L’occupation d’Haïti par les États-Unis, débutée le 28 juillet 1915, prend officiellement fin après dix-neuf ans. Élu en 1930 sur un programme nationaliste, le président Sténio Vincent obtient de Franklin D. Roosevelt, dans le cadre de la politique de bon voisinage, l’application de l’accord de désengagement signé en 1933. Le commandement de la Garde d’Haïti est transféré aux officiers haïtiens le 1er août 1934, et le dernier contingent de Marines quitte le pays le 15 août.
Le 21 août 1934, le gouvernement de Sténio Vincent organise à Port-au-Prince une journée de festivités officielles pour célébrer la souveraineté retrouvée. Les cérémonies débutent par un Te Deum d’action de grâce, suivi de manifestations religieuses et nationales et du lever du drapeau haïtien.

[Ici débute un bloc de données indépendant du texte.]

(* ===== verification/Ram.v ===== *)
(** * Physical memory: [kern/arch/mips/mips/ram.c] and the page allocator of
      [kern/arch/mips/mips/dumbvm.c]

    The boundaries of the memory not yet handed out, and the functions that
    hand it out.  With dumbvm no page ever comes back. *)

From S2P Require Import Prelude.

Module Ram.

(** ** Constants of [machine/vm.h] *)

Definition PAGE_SIZE : Z := 4096.
Definition PAGE_FRAME : Z := 4294963200.       (* 0xfffff000 *)
Definition MIPS_KSEG0 : Z := 2147483648.       (* 0x80000000 *)
Definition PADDR_TO_KVADDR (paddr : Z) : Z := u32 (paddr + MIPS_KSEG0).

(** ** State *)

(** The interrupt priority and the globals of [ram.c]. *)
Record machine := mkMachine {
  curspl : Z;
  firstpaddr : Z;
  lastpaddr : Z
}.

Definition SPL_HIGH : Z := 15.

(** [splx] of [arch/mips/mips/spl.c] *)
Definition splx (newspl : Z) : M machine Z :=
  m ← get;
  _ ← put (mkMachine newspl (firstpaddr m) (lastpaddr m));
  mret (curspl m).
Definition splhigh : M machine Z := splx SPL_HIGH.

(** ** Operations *)

(** [mips_ramsize()] and the variable [firstfree] set by [start.S] are
    arguments. *)
Definition ram_bootstrap (mips_ramsize firstfree : Z) : M machine unit :=
  let ramsize := if bool_decide (mips_ramsize > 508 * 1024 * 1024) then 508 * 1024 * 1024 else mips_ramsize in
  modify (fun m => mkMachine (curspl m) (u32 (firstfree - MIPS_KSEG0)) ramsize).

Definition ram_stealmem (npages : Z) : M machine Z :=
  m ← get;
  let size := u32 (npages * PAGE_SIZE) in
  if bool_decide (u32 (firstpaddr m + size) > lastpaddr m) then mret 0 else
  let paddr := firstpaddr m in
  _ ← put (mkMachine (curspl m) (u32 (firstpaddr m + size)) (lastpaddr m));
  mret paddr.

Definition ram_getsize : M machine (Z * Z) :=
  m ← get;
  _ ← put (mkMachine (curspl m) 0 0);
  mret (firstpaddr m, lastpaddr m).

Definition ram_getavail : M machine Z :=
  m ← get; mret (u32 (lastpaddr m - firstpaddr m)).

Definition getppages (npages : Z) : M machine Z :=
  spl ← splhigh;
  addr ← ram_stealmem npages;
  _ ← splx spl;
  mret addr.

Definition alloc_kpages (npages : Z) : M machine Z :=
  pa ← getppages npages;
  if bool_decide (pa = 0) then mret 0 else
  mret (PADDR_TO_KVADDR pa).

Definition free_kpages (addr : Z) : M machine unit := mret tt.

(** ** Page arithmetic *)

Lemma frame_spec x : 0 <= x < 4294967296 -> Z.land x PAGE_FRAME = x - x mod PAGE_SIZE.
Proof.
  intros Hx. change PAGE_FRAME with (Z.ldiff (Z.ones 32) (Z.ones 12)).
  assert (Z.land x (Z.ldiff (Z.ones 32) (Z.ones 12)) = Z.ldiff (Z.land x (Z.ones 32)) (Z.ones 12)) as ->.
  { apply Z.bits_inj'. intros n _. rewrite Z.land_spec, !Z.ldiff_spec, Z.land_spec. by rewrite andb_assoc. }
  rewrite Z.land_ones, Z.ldiff_ones_r, Z.shiftr_div_pow2, Z.shiftl_mul_pow2 by lia.
  change (2 ^ 32) with 4294967296. change (2 ^ 12) with PAGE_SIZE. rewrite Z.mod_small by done.
  pose proof (Z.div_mod x PAGE_SIZE ltac:(done)). lia.
Qed.

(** The low bits: [x & ~PAGE_FRAME]. *)
Lemma low_spec x : Z.land x 4095 = x mod PAGE_SIZE.
Proof. change 4095 with (Z.ones 12). by rewrite Z.land_ones. Qed.

Lemma frame_aligned x : 0 <= x < 4294967296 -> x mod PAGE_SIZE = 0 -> Z.land x PAGE_FRAME = x.
Proof. intros Hx Hm. rewrite frame_spec by done. lia. Qed.

Lemma lor_low pa b : pa mod PAGE_SIZE = 0 -> 0 <= b < PAGE_SIZE -> Z.lor pa b = pa + b.
Proof.
  intros Ha Hb. assert (Z.land pa b = 0) as Hl.
  { apply Z.bits_inj'. intros n Hn. rewrite Z.land_spec, Z.bits_0. destruct (Z.lt_ge_cases n 12) as [Hlt|Hge].
    - rewrite (Z.div_mod pa PAGE_SIZE), Ha, Z.add_0_r, Z.mul_comm by done. change PAGE_SIZE with (2 ^ 12).
      by rewrite Z.mul_pow2_bits_low.
    - rewrite <- (Z.mod_small b PAGE_SIZE) by done. change PAGE_SIZE with (2 ^ 12).
      rewrite Z.mod_pow2_bits_high by lia. by rewrite andb_false_r. }
  rewrite Z.add_nocarry_lxor by done. by rewrite Z.lxor_lor.
Qed.

(** The bits below the frame: [x & m] for a mask of low bits. *)
Lemma land_low x m : Z.land 4095 m = m -> Z.land x m = Z.land (x mod PAGE_SIZE) m.
Proof. intros Hm. rewrite <- low_spec, <- Z.land_assoc. by rewrite Hm. Qed.

(** Two runs of memory, each an address and a length, have no byte in common. *)
Definition apart (x y : Z * Z) : Prop := x.1 + x.2 <= y.1 \/ y.1 + y.2 <= x.1.

(** ** Free memory *)

(** The boundaries after [ram_bootstrap]: page-aligned, above the exception
    handlers, within the 508 megabytes that kseg0 can reach. *)
Record ram_ok (m : machine) : Prop := {
  r_first : 0 < firstpaddr m <= lastpaddr m;
  r_last : lastpaddr m <= 508 * 1024 * 1024;
  r_align : firstpaddr m mod PAGE_SIZE = 0
}.

Lemma wp_splx spl m (Q : Z -> machine -> Prop) E :
  Q (curspl m) (mkMachine spl (firstpaddr m) (lastpaddr m)) -> wp (splx spl) Q E m.
Proof. done. Qed.

(** Requests that do not overflow get the next [npages] pages or nothing. *)
Lemma wp_getppages npages m (Q : Z -> machine -> Prop) E :
  ram_ok m -> 0 <= npages < 786432 ->
  (firstpaddr m + npages * PAGE_SIZE > lastpaddr m -> Q 0 m) ->
  (firstpaddr m + npages * PAGE_SIZE <= lastpaddr m ->
   forall m', m' = mkMachine (curspl m) (firstpaddr m + npages * PAGE_SIZE) (lastpaddr m) -> ram_ok m' ->
   Q (firstpaddr m) m') ->
  wp (getppages npages) Q E m.
Proof.
  intros [Hf Hl Ha] Hn HN HQ. unfold getppages, ram_stealmem, splhigh, PAGE_SIZE in *.
  repeat wp_base. apply wp_splx. cbn beta. repeat wp_base. cbn [firstpaddr lastpaddr curspl].
  rewrite (u32_small (npages * 4096)), u32_small by lia.
  case_bool_decide.
  - repeat wp_base. apply wp_splx. wp_base. destruct m. by apply HN.
  - repeat wp_base. apply wp_splx. wp_base. apply HQ; [lia|done|]. split; cbn; [lia|done|].
    unfold PAGE_SIZE. by rewrite Z.mod_add.
Qed.

Lemma wp_alloc_kpages npages m (Q : Z -> machine -> Prop) E :
  ram_ok m -> 0 <= npages < 786432 ->
  (firstpaddr m + npages * PAGE_SIZE > lastpaddr m -> Q 0 m) ->
  (firstpaddr m + npages * PAGE_SIZE <= lastpaddr m ->
   forall m', m' = mkMachine (curspl m) (firstpaddr m + npages * PAGE_SIZE) (lastpaddr m) -> ram_ok m' ->
   Q (firstpaddr m + MIPS_KSEG0) m') ->
  wp (alloc_kpages npages) Q E m.
Proof.
  intros Hm Hn HN HQ. unfold alloc_kpages. wp_base. apply wp_getppages; [done|done|..].
  - intros. cbn beta. by apply HN.
  - intros Hle m' -> Hok. pose proof (r_first _ Hm). pose proof (r_last _ Hm). cbn beta.
    rewrite bool_decide_eq_false_2 by lia. wp_base. unfold PADDR_TO_KVADDR, MIPS_KSEG0.
    rewrite u32_small by lia. by apply HQ.
Qed.
End Ram.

Vincent qualifie cette période de « seconde indépendance ». Les États-Unis conservent toutefois le contrôle des douanes et des finances haïtiennes jusqu’en 1947.
L’armée américaine reviendra à trois reprises, pour des durées sans commune mesure avec les dix-neuf ans de l’occupation : en 1994, pour le rétablissement du président Aristide (environ six mois) ; en 2004, après le départ d’Aristide (environ trois mois) ; et en 2010, dans le cadre des secours après le séisme (environ six mois).